Den Anfang machten Präludium und Fuge E-Dur BWV 566 von Johann Sebastian Bach, ein Werk des Meisters aus seinen Anfangszwanzigern, in dem er das aparte Wechselspiel von sprudelndem Laufwerk und vollgriffigen Harmonien des Präludiums auch in der Folge als strukturierendes Merkmal einsetzt, sowohl im Zwischenspiel zwischen den beiden Fugen als auch am Ende der Komposition. Die Fugenthemen selbst sind geprägt durch beinahe tänzerische Staccati, wobei sich die zweite Fuge mit breiterem Tempo, satterem Ton und deutlich schneller einsetzender Polyphonie von der ersten abhebt.
Es folgte das Choralvorspiel „Vor deinen Thron tret‘ ich hiermit“ BWV 668, das Bach der Legende nach auf seinem Totenbett seinem Schwiegersohn in die Feder diktiert haben soll. Das hatte der künstlerische Leiter der Domkonzerte, Bernhard Marx, in seiner kurzen Einführung vor dem Konzert erläutert. Hier schaffte es die versierte Organistin durch ihr luzides Spiel sogar, einen gewissen Eindruck von der Komplexität des kompositorischen Aufbaus wiederzugeben. Deutlich hörbar nämlich verschränken sich darin gleich zu Beginn das Thema und dessen Umkehrung. In der Folge tritt die Melodie immer wieder durch die hervorstechende Registrierung aus dem Gefüge hervor, wenngleich die in der Komposition verwirklichte Zahlensymbolik dem Ohr naturgemäß weitgehend verborgen bleiben muss.
Von großem romantischem Überschwang gekennzeichnet ist Franz Liszts Präludium und Fuge über B-A-C-H. Der Komponist nutzt sein Ausgangsmotiv einerseits zur Gestaltung von chromatischen, engintervalligen, geradezu tumultuös wirkenden Passagen, denen er wilde Läufe entgegensetzt. Auf diese Weise benutzt der das B-A-C-H-Motiv als düster dräuendes Stimmungsmittel, während die Staccati der Läufe mitunter einem triumphalen Höhepunkt zuzustreben scheinen. Zugleich wirkt die Wiederkehr des B-A-C-H-Motivs strukturbildend. Eine letzte Steigerung am Ende wird durch eine kurze lyrische Episode unterbrochen, in der das Motiv beinahe mystisch aufscheint, um dem triumphalen Schluss Platz zu machen.
Olivier Messiaens 1928 komponiertes Werk „Das himmlische Gastmahl“ reiht in langen Notenwerten langsam wechselnde Harmonien scheinbar eigenständig aneinander.

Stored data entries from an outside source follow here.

Lemma count_at_site (df : DataFrame) (site : string) (c : Z) :
  occurrences c (class <$> filter (at_site site) df)
  = length (filter (λ r, class r = c ∧ at_site site r) df).
Proof.
  rewrite occurrences_fmap.
  by rewrite (list_filter_filter (λ r, class r = c) (at_site site)).
Qed.

Lemma length_pie_slices_site (df : DataFrame) (site : string) :
  site ≠ "ALL" →
  length (pie_slices (get_pie_chart df site))
  = length (unique (class <$> filter (at_site site) df)).
Proof.
  intros Hsite. rewrite pie_slices_site, length_fmap by done.
  rewrite value_counts_Permutation. unfold group_sizes. apply length_fmap.
Qed.

(** X6: with no site selected, the count the chart gives for a site is the
    number of success records of that site, zero when the site has no
    slice. *)
Theorem pie_ALL_counts (df : DataFrame) (site : string) :
  pie_count (get_pie_chart df "ALL") site
  = length (filter (λ r, at_site site r ∧ succeeded r) df).
Proof.
  rewrite pie_count_ALL, occurrences_fmap.
  by rewrite (list_filter_filter (at_site site) succeeded).
Qed.

(** X7: with a site selected, the count of Success is the number of
    records of the site with class 1 and the count of Failure the number
    of those with class 0; a slice whose name is a string is named Success
    or Failure, so that any other slice is named NaN. *)
Theorem pie_site_counts (df : DataFrame) (site : string) :
  site ≠ "ALL" →
  pie_count (get_pie_chart df site) "Success"
  = length (filter (λ r, succeeded r ∧ at_site site r) df)
  ∧ pie_count (get_pie_chart df site) "Failure"
    = length (filter (λ r, failed r ∧ at_site site r) df)
  ∧ ∀ name n, (name, n) ∈ pie_slices (get_pie_chart df site) →
              name = Str "Success" ∨ name = Str "Failure" ∨ name = NaN.
Proof.
  intros Hsite. split_and!.
  - rewrite (pie_count_site df site 1%Z) by done. apply count_at_site.
  - rewrite (pie_count_site df site 0%Z) by done. apply count_at_site.
  - intros name n. rewrite pie_slices_site by done.
    intros ([c m] & [= -> ->] & _)%list_elem_of_fmap.
    cbn. unfold outcome_map. repeat case_decide; auto.
Qed.

Lemma pie_site_counts_witness :
  pie_count (get_pie_chart scenario "KSC") "Success"
  = length (filter (λ r, succeeded r ∧ at_site "KSC" r) scenario)
  ∧ pie_count (get_pie_chart scenario "KSC") "Failure"
    = length (filter (λ r, failed r ∧ at_site "KSC" r) scenario)
  ∧ ∀ name n, (name, n) ∈ pie_slices (get_pie_chart scenario "KSC") →
              name = Str "Success" ∨ name = Str "Failure" ∨ name = NaN.
Proof. apply pie_site_counts. discriminate. Defined.

(** X8: the two branches agree: the count that the chart of all sites
    gives for a site is the count of Success in the chart of that site. *)
Theorem pie_ALL_agrees_with_site (df : DataFrame) (site : string) :
  site ≠ "ALL" →
  pie_count (get_pie_chart df "ALL") site
  = pie_count (get_pie_chart df site) "Success".
Proof.
  intros Hsite. rewrite pie_count_ALL, (pie_count_site df site 1%Z) by done.
  rewrite count_at_site, occurrences_fmap.
  rewrite (list_filter_filter (at_site site) succeeded).
  f_equal. apply list_filter_iff. unfold succeeded, at_site. naive_solver.
Qed.

Lemma pie_ALL_agrees_with_site_witness :
  pie_count (get_pie_chart scenario "ALL") "CCAFS"
  = pie_count (get_pie_chart scenario "CCAFS") "Success".
Proof. apply pie_ALL_agrees_with_site. discriminate. Defined.

(** X9: with a site selected, the values of all slices, those named NaN
    included, add up to the number of records of the site, whatever
    integers the classes of its records are. *)
Theorem pie_site_total (df : DataFrame) (site : string) :
  site ≠ "ALL" →
  sum_list (pie_slices (get_pie_chart df site)).*2
  = length (filter (at_site site) df).
Proof.
  intros Hsite. rewrite pie_slices_site, <-list_fmap_compose by done.
  etrans; [apply sum_value_counts|]. apply length_fmap.
Qed.

Lemma pie_site_total_witness :
  sum_list (pie_slices (get_pie_chart scenario "CCAFS")).*2
  = length (filter (at_site "CCAFS") scenario).
Proof. apply pie_site_total. discriminate. Defined.

(** X10: with a site selected, the chart has a slice named NaN exactly
    when some record of the site has, as its class, an integer that is
    neither 1 nor 0. *)
Theorem pie_site_NaN_slice (df : DataFrame) (site : string) :
  site ≠ "ALL" →
  (∃ n, (NaN, n) ∈ pie_slices (get_pie_chart df site))
  ↔ ∃ r, r ∈ df ∧ at_site site r ∧ class r ≠ 1%Z ∧ class r ≠ 0%Z.
Proof.
  intros Hsite. rewrite pie_slices_site by done.
  setoid_rewrite list_elem_of_fmap. split.
  - intros (n & [c m] & Heq & Hin). cbn in Heq. injection Heq as Hname _.
    apply elem_of_value_counts in Hin as [Hin _].
    apply list_elem_of_fmap in Hin as (r & -> & Hr).
    apply list_elem_of_filter in Hr as [Hat Hr].
    exists r. split_and!; [done|done|..];
      intros Hc; rewrite Hc in Hname; discriminate.
  - intros (r & Hr & Hat & H1 & H0).
    exists (occurrences (class r) (class <$> filter (at_site site) df)).
    eexists (class r, _). split.
    + cbn. unfold outcome_map. by rewrite !decide_False.
    + apply elem_of_value_counts. split; [|done].
      apply list_elem_of_fmap. exists r. split; [done|].
      by apply list_elem_of_filter.
Qed.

Das dem Werk vorangestellte Zitat aus dem Johannesevangelium „Wer mein Fleisch isst und mein Blut trinkt, der bleibt in mir und ich bleibe in ihm“ wird musikalisch umgesetzt durch wie glitzernde Tropfen aus einer in sich schwebenden Masse sich herauskristallisierende Staccati.
Am Beginn von Max Regers Fantasie und Fuge über den Choral „Wie schön leucht‘ uns der Morgenstern“ von 1899 steht ein heftiger Ausbruch, gefolgt von einer düster anmutenden Pianissimopassage. Erst relativ spät taucht die Choralmelodie auf, wird sinfonisch verarbeitet, schließlich als Fuge dargeboten, wobei sie immer mehr an Präsenz gewinnt. In diesem üppigen Tongemälde, eindeutig bezüglich der technischen Anforderungen dem Höhepunkt des Konzertprogramms, konnte die Organistin so recht ihre überragende Beherrschung des Instruments unter Beweis stellen.